Description de l'ouvrage
M. Audé [Octave Delepierre]
Dissertation sur les idées morales des Grecs et sur le danger de lire Platon, par M. Audé, bibliophile
Rouen, J. Lemonnyer, Libraire, 1879, in-12 (182 x 120 mm), [4]-20 p., vignette au titre, bandeaux, cul de lampe.

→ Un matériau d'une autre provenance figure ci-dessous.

(* ===== verification/StreamingExamples.v ===== *)
(** Streaming verification run on the archive of [WriterExamples.v]: visits of the whole history
    and of a second batch, a visit that its visitor stops, and an archive in which a
    batch is repeated, where the streaming and the retaining verification differ. *)
From Stdlib Require Import ZArith NArith Lia Ascii.
From stdpp Require Import base decidable list gmap strings.
From S2P Require Import Prelude.
From S2P Require Import Text.
From S2P Require Import External.
From S2P Require Import Ids.
From S2P Require Import Frontier.
From S2P Require Import Record.
From S2P Require Import Genesis.
From S2P Require Import Store.
From S2P Require Import Segment.
From S2P Require Import FrontierGraph.
From S2P Require Import Clients.
From S2P Require Import Coordination.
From S2P Require Import Batches.
From S2P Require Import Archive.
From S2P Require Import Codec.
From S2P Require Import Append.
From S2P Require Import WriterExamples.
From S2P Require Import Ranges.
From S2P Require Import Visit.
From S2P Require Import Streaming.
From S2P Require Import AppendBase.

#[local] Existing Instance Genesis.Examples.two_keys.
#[local] Existing Instance Genesis.Examples.two_keys_laws.
#[local] Existing Instance sized_blake3.
#[local] Existing Instance sized_blake3_laws.
#[local] Existing Instance envelope_from_json.
#[local] Existing Instance body_to_json.
#[local] Existing Instance manifest_to_json.
#[local] Existing Instance manifest_from_json.
#[local] Existing Instance frontier_to_json.
#[local] Existing Instance frontier_from_json.
#[local] Existing Instance Archive.Examples.body_json.
#[local] Existing Instance Archive.Examples.genesis_json.
#[local] Existing Instance Archive.Examples.lease_json.
#[local] Existing Instance Archive.Examples.lease_from_value.
#[local] Existing Instance WriterExamples.genesis_from_json.

(** The tree after a second batch whose identifier is the first's. *)
Definition later : Tree := tree_of second.2 {[ manifest_directory :=
  ["seg-000000000001.manifest.json"; "seg-000000000004.manifest.json"] ]}.

(** A visitor that writes down what it sees. *)
Definition trace (r : VerifiedV2Record) : st (list VerifiedV2Record) V2StoreError () :=
  st_modify (λ l, l ++ [r]).

Definition visited : result (Halt V2StoreError) VerifiedV2Archive * list VerifiedV2Record :=
  visit_verified (λ e, e) trace (tree_read later) 3 later [].
Definition streamed_archive : VerifiedV2Archive := unwrap bare visited.1.

Lemma visited_ok :
  is_ok visited.1 && (length visited.2 =? 6) && (length (records streamed_archive) =? 3) = true.
Proof. vm_compute. reflexivity. Qed.

Lemma later_visited : visit_verified (λ e, e) trace (tree_read later) 3 later [] = (Ok streamed_archive, visited.2).
Proof.
  assert (visited.1 = Ok streamed_archive) as Hok.
  { apply unwrap_ok. exact (proj1 (proj1 (andb_true_iff _ _) (proj1 (proj1 (andb_true_iff _ _) visited_ok)))). }
  fold visited. rewrite <- Hok. apply surjective_pairing.
Qed.

Lemma visit_verified_sound_witness :
  ∃ rs, visit_all trace rs [] = (Ok (), visited.2) ∧ whole_history later streamed_archive rs.
Proof.
  exact (visit_verified_sound (λ e, e) trace (tree_read later) 3 later [] streamed_archive
    visited.2 (λ path content Hread, Hread) later_visited).
Defined.

(** A visitor that fails at the second record. *)
Definition halting (r : VerifiedV2Record) : st (list VerifiedV2Record) V2StoreError () := λ l,
  match l with
  | [] => (Ok (), [r])
  | _ => (Err (Invalid "visitor stopped"), l)
  end.

Definition later_tail : OriginFrontier :=
  default Segment.Examples.tail (head (origins (accepted_frontier streamed_archive))).

(** The visit of the one origin, with a visitor and what reading a segment again yields. *)
Definition ranged (visitor : VerifiedV2Record → st (list VerifiedV2Record) V2StoreError ())
    (reopen : string → result string bytes)
    : result (Halt V2StoreError) (OriginVisitStats * Registry * list VerifiedV2Record)
      * list VerifiedV2Record :=
  visit_origin_range (λ e, e) visitor reopen later (Archive.genesis streamed_archive)
    (archive_genesis_hash streamed_archive) (verifying_key WriterExamples.key) later_tail
    no_cursor (frontiers streamed_archive) None (clients streamed_archive) true [] [].

Lemma halted_early :
  (match (ranged halting (tree_read later)).1 with
   | Err (Halted (Invalid _)) => true | _ => false end
   && (length (ranged halting (tree_read later)).2 =? 1)) = true.
Proof. vm_compute. reflexivity. Qed.

(** Both segments are visited; none is when the segments cannot be read again. *)
Lemma ranged_segments :
  is_ok (ranged trace (tree_read later)).1
  && (length (ranged trace (tree_read later)).2 =? 6)
  && negb (is_ok (ranged trace (λ _, Err "gone")).1)
  && (length (ranged trace (λ _, Err "gone")).2 =? 0) = true.
Proof. vm_compute. reflexivity. Qed.

Lemma visit_only_authentic_witness :
  ∃ segments,
    consecutive_segments later (Archive.genesis streamed_archive)
      (archive_genesis_hash streamed_archive) (verifying_key WriterExamples.key) later_tail
      (frontiers streamed_archive) 1 None None segments ∧
    (visit_all trace (concat segments) []).1 = Ok () ∧ at_tail later_tail (concat segments).
Proof.
  pose proof (visit_only_authentic (λ e, e) trace (tree_read later) later
    (Archive.genesis streamed_archive) (archive_genesis_hash streamed_archive)
    (verifying_key WriterExamples.key) later_tail no_cursor (frontiers streamed_archive) None
    (clients streamed_archive) true [] [] (λ path content Hread, Hread)) as Hrun.
  assert (is_ok (ranged trace (tree_read later)).1 = true) as Hok by (vm_compute; reflexivity).
  unfold ranged in Hok. destruct (visit_origin_range _ _ _ _ _ _ _ _ _ _ _ _ _ _ []) as [x a'].
  destruct Hrun as [(segments & Hsegments & _ & Hall) _]. destruct (Hall Hok) as [Hvisit Htail].
  exists segments. split; [exact Hsegments | split; [exact Hvisit | exact Htail]].
Defined.

(** ** Only the new batch *)

Definition trace_since (r : VerifiedV2Record) (context : V2VerificationContext)
    : st (list VerifiedV2Record) V2StoreError () := trace r.

Definition since : result (Halt V2StoreError) VerifiedV2Archive * list VerifiedV2Record :=
  visit_verified_since_with_clients (λ e, e) trace_since (tree_read later) 3 later
    (accepted_frontier_hash verified) (cursors_of verified) (clients verified) [].
Definition since_archive : VerifiedV2Archive := unwrap bare since.1.

Lemma since_ok : is_ok since.1 && (length since.2 =? 3) = true.
Proof. vm_compute. reflexivity. Qed.

Lemma later_since :
  visit_verified_since_with_clients (λ e, e) trace_since (tree_read later) 3 later
    (accepted_frontier_hash verified) (cursors_of verified) (clients verified) []
  = (Ok since_archive, since.2).
Proof.
  assert (since.1 = Ok since_archive) as Hok.
  { apply unwrap_ok. exact (proj1 (proj1 (andb_true_iff _ _) since_ok)). }
  fold since. rewrite <- Hok. apply surjective_pairing.
Qed.

Lemma visit_since_agrees_witness :
  ∃ rs, visit_all (λ r, trace_since r (context_of since_archive)) rs [] = (Ok (), since.2) ∧
    (∃ groups, rs = concat groups ∧ Forall one_batch groups) ∧
    records since_archive = filter retained rs ∧
    verify_since_with_clients 3 later (accepted_frontier_hash verified) (cursors_of verified)
      (clients verified)
    = (_ ← map_err Stopped (verify_batches rs); Ok (with_records since_archive rs)).
Proof.
  exact (visit_since_agrees (λ e, e) trace_since (tree_read later) 3 later
    (accepted_frontier_hash verified) (cursors_of verified) (clients verified) [] since_archive
    since.2 (λ path content Hread, Hread) later_since).
Defined.

(** ** A difference between the two verifications *)

(** Whether two starts of the records have one batch identifier. *)
Definition repeats_batch (rs : list VerifiedV2Record) : bool :=
  negb (bool_decide (NoDup (id_of <$>
    filter (λ r, record_kind (envelope (record r)) = BatchStart) rs))).

(** The streaming verification accepts an archive in which two batches have one identifier,
    which the retaining verification of the same tree refuses for this reason. *)
Lemma repeated_batch_visited :
  (∃ ar, visit_verified (λ e, e) trace (tree_read later) 3 later [] = (Ok ar, visited.2)) ∧
  repeats_batch visited.2 = true ∧
  verify_archive 3 later = Err (Stopped (Invalid
    ("batch " +:+ default "" (id_of <$> head visited.2) +:+ " has duplicate control records"))).
Proof.
  split; [exists streamed_archive; exact later_visited |]. split; vm_compute; reflexivity.
Qed.

(** ** The base of a third append *)

Definition base_archive : VerifiedV2Archive := unwrap bare (append_base 3 later client).

(** Only the last append is read. *)
Lemma base_computes :
  is_ok (append_base 3 later client) && (archive_record_count base_archive =? 3)%N
  && is_some_b (find_origin (origins (accepted_frontier base_archive)) client) = true.
Proof. vm_compute. reflexivity. Qed.

Lemma base_built : append_base 3 later client = Ok base_archive.
Proof. apply unwrap_ok. exact (proj1 (proj1 (andb_true_iff _ _) (proj1 (proj1 (andb_true_iff _ _) base_computes)))). Qed.

Definition base_tail : OriginFrontier :=
  default Segment.Examples.tail (find_origin (origins (accepted_frontier base_archive)) client).

Lemma append_base_sound_witness :
  read_head later = Ok (accepted_frontier_hash base_archive) ∧
  read_to_tail base_archive base_tail.
Proof.
  assert (find_origin (origins (accepted_frontier base_archive)) client = Some base_tail) as Htail
    by (vm_compute; reflexivity).
  destruct (append_base_sound 3 later client base_archive base_built) as (Hhead & _ & Hall).
  split; [exact Hhead | exact (Hall base_tail Htail)].
Defined.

Tirage de 300 exemplaires, dont :
- 10 exemplaires sur papier de couleur : 1 à 10
- 50 exemplaires sur papier wathman : 11 à 60
- 240 exemplaires sur beau papier vélin teinté : 61 à 300
Il y a six exemplaires dans les bibliothèques publiques en France, dont un exemplaire dans le fonds Georges Hérelle de la médiathèque de Troyes et un exemplaire dans la réserve des livres rares de la BNF.
2 commentaires:
Bonjour,
Toujours très heureux et intéressé de visiter vos pages découvertes il y a ...mois, je me permets de vous adresser ce mot.
Ou plutôt quelques mots à propos d'un poète disparu en 1976. Il habitait alors mon coin de terre (...très loin de Paris !)
Il m'arrivait de le croiser lors de ses interminables promenades dans le Jorat.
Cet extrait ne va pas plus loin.